_Stored data entries:_
========

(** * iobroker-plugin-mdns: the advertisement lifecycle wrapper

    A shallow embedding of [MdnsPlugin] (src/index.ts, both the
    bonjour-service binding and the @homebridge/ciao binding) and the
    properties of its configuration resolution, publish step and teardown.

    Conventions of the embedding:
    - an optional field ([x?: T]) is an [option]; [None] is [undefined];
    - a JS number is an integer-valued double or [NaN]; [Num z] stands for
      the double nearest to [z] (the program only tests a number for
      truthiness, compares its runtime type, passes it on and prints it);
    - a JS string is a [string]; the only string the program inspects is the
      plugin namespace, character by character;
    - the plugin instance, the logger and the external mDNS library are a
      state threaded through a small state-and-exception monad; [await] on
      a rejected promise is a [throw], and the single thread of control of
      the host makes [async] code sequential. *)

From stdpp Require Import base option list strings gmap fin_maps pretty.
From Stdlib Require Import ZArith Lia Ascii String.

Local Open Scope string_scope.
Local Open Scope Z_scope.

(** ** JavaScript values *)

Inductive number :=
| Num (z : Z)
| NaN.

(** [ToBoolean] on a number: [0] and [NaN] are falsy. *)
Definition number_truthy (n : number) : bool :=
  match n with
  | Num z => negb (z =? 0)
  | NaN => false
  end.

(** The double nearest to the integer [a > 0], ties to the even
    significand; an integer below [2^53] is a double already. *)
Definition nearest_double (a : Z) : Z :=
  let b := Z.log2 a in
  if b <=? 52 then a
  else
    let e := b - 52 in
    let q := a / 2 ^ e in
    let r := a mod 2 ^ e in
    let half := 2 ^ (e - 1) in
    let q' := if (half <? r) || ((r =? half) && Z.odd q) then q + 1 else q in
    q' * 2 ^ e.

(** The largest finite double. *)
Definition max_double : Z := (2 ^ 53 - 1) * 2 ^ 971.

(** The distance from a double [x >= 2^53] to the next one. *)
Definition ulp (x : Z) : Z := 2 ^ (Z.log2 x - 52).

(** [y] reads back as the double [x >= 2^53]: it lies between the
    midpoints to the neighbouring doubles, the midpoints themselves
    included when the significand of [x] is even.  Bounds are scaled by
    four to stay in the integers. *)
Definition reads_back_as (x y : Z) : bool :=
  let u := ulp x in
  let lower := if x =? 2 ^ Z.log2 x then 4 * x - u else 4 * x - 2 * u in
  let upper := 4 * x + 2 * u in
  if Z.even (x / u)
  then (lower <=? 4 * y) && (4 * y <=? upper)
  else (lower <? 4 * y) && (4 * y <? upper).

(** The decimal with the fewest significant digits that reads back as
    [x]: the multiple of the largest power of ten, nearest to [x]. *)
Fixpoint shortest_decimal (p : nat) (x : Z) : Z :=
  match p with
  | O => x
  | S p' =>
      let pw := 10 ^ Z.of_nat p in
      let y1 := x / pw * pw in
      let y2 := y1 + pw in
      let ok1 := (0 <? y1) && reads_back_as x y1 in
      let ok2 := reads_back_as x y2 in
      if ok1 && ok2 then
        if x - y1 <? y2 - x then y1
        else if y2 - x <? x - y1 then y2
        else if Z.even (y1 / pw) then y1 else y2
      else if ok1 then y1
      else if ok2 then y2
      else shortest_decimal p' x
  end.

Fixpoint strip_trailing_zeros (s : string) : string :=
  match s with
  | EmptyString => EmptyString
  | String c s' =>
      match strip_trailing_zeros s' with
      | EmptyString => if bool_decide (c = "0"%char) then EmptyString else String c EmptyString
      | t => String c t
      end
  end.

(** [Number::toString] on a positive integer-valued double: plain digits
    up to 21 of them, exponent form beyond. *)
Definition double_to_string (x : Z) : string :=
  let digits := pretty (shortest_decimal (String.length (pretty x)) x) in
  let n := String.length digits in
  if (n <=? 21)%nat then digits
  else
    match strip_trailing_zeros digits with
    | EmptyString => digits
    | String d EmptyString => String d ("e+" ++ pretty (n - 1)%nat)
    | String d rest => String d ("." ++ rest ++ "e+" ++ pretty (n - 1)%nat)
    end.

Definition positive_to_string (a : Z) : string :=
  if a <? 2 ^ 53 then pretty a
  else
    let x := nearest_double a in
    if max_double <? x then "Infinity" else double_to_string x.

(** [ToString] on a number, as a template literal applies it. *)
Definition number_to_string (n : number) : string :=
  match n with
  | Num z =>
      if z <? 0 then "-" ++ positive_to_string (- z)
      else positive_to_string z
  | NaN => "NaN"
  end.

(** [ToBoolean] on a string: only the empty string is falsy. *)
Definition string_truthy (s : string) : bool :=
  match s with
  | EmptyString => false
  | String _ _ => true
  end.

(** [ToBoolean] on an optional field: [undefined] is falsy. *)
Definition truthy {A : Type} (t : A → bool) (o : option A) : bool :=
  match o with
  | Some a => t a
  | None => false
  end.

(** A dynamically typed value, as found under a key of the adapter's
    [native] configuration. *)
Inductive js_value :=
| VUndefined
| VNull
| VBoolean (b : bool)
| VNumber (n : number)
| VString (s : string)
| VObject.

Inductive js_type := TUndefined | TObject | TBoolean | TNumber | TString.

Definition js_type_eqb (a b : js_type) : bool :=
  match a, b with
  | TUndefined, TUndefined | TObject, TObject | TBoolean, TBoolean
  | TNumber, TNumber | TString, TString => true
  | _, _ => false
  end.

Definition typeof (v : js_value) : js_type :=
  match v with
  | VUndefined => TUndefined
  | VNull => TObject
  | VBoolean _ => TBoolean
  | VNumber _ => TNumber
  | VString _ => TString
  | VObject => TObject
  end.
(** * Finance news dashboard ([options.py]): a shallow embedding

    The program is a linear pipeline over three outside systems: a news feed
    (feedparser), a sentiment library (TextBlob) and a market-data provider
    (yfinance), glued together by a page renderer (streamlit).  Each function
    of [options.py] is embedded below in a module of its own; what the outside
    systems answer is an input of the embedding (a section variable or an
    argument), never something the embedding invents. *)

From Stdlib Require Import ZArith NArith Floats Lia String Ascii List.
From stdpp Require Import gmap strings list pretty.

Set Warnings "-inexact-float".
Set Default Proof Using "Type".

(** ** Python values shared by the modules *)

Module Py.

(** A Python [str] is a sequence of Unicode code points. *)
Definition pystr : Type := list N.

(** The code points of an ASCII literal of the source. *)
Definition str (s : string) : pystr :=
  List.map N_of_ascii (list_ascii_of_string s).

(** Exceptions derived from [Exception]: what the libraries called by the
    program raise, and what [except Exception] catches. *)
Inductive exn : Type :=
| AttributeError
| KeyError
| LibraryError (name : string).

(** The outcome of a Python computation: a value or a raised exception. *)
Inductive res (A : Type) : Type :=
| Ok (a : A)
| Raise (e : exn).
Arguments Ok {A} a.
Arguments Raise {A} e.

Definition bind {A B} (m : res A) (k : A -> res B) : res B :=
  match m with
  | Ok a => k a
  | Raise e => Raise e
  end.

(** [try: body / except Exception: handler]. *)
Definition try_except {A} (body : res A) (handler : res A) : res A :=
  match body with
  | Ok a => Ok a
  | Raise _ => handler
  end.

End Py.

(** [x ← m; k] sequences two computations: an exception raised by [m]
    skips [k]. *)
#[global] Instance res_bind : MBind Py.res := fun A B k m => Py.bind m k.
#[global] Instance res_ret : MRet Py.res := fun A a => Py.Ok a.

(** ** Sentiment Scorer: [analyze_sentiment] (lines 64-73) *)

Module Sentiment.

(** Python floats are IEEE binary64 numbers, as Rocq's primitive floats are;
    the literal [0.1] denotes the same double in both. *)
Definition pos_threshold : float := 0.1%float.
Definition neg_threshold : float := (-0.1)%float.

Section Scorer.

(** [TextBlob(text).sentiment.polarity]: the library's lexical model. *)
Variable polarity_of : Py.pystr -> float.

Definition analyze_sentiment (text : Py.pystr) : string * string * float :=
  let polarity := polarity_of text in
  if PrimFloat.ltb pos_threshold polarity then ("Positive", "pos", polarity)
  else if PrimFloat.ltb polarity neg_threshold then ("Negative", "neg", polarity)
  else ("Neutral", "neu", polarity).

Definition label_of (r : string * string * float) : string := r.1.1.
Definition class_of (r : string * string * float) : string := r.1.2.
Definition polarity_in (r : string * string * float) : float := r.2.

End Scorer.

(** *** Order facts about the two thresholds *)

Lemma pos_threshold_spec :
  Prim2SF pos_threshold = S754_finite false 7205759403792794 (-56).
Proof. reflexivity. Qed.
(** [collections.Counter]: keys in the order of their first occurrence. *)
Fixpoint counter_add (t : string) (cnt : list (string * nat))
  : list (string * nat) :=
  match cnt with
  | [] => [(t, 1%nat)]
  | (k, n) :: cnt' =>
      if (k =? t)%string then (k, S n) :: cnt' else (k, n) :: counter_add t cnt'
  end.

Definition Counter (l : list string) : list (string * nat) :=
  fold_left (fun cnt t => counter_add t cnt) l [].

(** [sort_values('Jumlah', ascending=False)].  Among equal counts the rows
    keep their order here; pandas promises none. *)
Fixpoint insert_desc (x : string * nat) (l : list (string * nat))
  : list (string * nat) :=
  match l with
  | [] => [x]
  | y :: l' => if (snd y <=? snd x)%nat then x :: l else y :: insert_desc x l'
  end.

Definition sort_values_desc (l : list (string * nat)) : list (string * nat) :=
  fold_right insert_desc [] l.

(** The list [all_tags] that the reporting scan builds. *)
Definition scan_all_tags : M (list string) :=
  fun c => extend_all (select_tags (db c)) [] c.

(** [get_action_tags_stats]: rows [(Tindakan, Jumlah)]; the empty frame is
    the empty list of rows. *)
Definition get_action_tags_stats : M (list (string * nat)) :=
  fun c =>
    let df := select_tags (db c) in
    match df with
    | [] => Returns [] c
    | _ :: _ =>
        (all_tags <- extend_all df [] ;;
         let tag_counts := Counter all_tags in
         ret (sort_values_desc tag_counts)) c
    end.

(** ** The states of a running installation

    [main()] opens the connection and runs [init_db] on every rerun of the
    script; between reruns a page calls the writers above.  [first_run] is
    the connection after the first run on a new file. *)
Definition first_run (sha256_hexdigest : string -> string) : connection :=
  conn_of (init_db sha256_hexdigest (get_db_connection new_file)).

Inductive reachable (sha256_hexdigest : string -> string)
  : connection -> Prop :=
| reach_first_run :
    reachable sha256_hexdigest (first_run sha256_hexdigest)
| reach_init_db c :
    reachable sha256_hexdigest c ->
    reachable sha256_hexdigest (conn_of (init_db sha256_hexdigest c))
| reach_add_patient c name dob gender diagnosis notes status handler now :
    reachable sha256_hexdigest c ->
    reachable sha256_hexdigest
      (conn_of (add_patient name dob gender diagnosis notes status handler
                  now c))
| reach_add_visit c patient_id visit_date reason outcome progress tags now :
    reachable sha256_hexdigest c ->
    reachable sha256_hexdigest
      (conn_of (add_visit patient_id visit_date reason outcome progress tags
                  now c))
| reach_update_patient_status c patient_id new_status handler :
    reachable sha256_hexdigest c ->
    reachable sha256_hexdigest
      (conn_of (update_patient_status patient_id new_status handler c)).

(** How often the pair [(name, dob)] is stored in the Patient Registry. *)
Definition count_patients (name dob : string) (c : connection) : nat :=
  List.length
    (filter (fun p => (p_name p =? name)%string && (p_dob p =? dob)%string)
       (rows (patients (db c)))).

========

_ABOUT THIS EXERCISE:_
Return, with no change at all, every line in the entries above from the line containing "else if PrimFloat.ltb" through the line containing "(** [sort_values('Jumlah', ascending=False)].".

_SOLVED EXERCISE:_
  else if PrimFloat.ltb polarity neg_threshold then ("Negative", "neg", polarity)
  else ("Neutral", "neu", polarity).

Definition label_of (r : string * string * float) : string := r.1.1.
Definition class_of (r : string * string * float) : string := r.1.2.
Definition polarity_in (r : string * string * float) : float := r.2.

End Scorer.

(** *** Order facts about the two thresholds *)

Lemma pos_threshold_spec :
  Prim2SF pos_threshold = S754_finite false 7205759403792794 (-56).
Proof. reflexivity. Qed.
(** [collections.Counter]: keys in the order of their first occurrence. *)
Fixpoint counter_add (t : string) (cnt : list (string * nat))
  : list (string * nat) :=
  match cnt with
  | [] => [(t, 1%nat)]
  | (k, n) :: cnt' =>
      if (k =? t)%string then (k, S n) :: cnt' else (k, n) :: counter_add t cnt'
  end.

Definition Counter (l : list string) : list (string * nat) :=
  fold_left (fun cnt t => counter_add t cnt) l [].

(** [sort_values('Jumlah', ascending=False)].  Among equal counts the rows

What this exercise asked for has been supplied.